[TASK STATEMENT] Everything in the data that follows has to be repeated verbatim.

*** EXERCISE DATA Section Begins ***

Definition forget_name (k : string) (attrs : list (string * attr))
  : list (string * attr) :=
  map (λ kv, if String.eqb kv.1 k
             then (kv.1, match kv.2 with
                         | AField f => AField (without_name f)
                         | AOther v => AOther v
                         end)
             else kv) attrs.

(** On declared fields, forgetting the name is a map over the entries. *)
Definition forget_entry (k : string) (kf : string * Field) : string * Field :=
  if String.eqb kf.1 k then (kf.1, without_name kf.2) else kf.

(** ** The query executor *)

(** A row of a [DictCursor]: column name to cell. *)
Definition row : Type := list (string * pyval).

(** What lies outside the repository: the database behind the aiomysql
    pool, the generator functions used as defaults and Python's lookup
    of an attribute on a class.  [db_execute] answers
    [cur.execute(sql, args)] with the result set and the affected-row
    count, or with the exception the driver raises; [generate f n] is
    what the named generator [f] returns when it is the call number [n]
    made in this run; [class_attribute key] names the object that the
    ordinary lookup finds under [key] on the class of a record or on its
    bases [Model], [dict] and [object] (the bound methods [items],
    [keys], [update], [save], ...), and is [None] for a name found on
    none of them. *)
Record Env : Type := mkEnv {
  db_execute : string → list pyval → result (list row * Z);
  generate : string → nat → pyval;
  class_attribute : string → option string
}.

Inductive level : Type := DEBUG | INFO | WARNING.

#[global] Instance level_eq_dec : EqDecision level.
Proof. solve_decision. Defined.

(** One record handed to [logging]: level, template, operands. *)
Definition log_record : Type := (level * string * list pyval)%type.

*** EXERCISE DATA Section Ends ***

[FINAL ANSWER]
Definition forget_name (k : string) (attrs : list (string * attr))
  : list (string * attr) :=
  map (λ kv, if String.eqb kv.1 k
             then (kv.1, match kv.2 with
                         | AField f => AField (without_name f)
                         | AOther v => AOther v
                         end)
             else kv) attrs.

(** On declared fields, forgetting the name is a map over the entries. *)
Definition forget_entry (k : string) (kf : string * Field) : string * Field :=
  if String.eqb kf.1 k then (kf.1, without_name kf.2) else kf.

(** ** The query executor *)

(** A row of a [DictCursor]: column name to cell. *)
Definition row : Type := list (string * pyval).

(** What lies outside the repository: the database behind the aiomysql
    pool, the generator functions used as defaults and Python's lookup
    of an attribute on a class.  [db_execute] answers
    [cur.execute(sql, args)] with the result set and the affected-row
    count, or with the exception the driver raises; [generate f n] is
    what the named generator [f] returns when it is the call number [n]
    made in this run; [class_attribute key] names the object that the
    ordinary lookup finds under [key] on the class of a record or on its
    bases [Model], [dict] and [object] (the bound methods [items],
    [keys], [update], [save], ...), and is [None] for a name found on
    none of them. *)
Record Env : Type := mkEnv {
  db_execute : string → list pyval → result (list row * Z);
  generate : string → nat → pyval;
  class_attribute : string → option string
}.

Inductive level : Type := DEBUG | INFO | WARNING.

#[global] Instance level_eq_dec : EqDecision level.
Proof. solve_decision. Defined.

(** One record handed to [logging]: level, template, operands. *)
Definition log_record : Type := (level * string * list pyval)%type.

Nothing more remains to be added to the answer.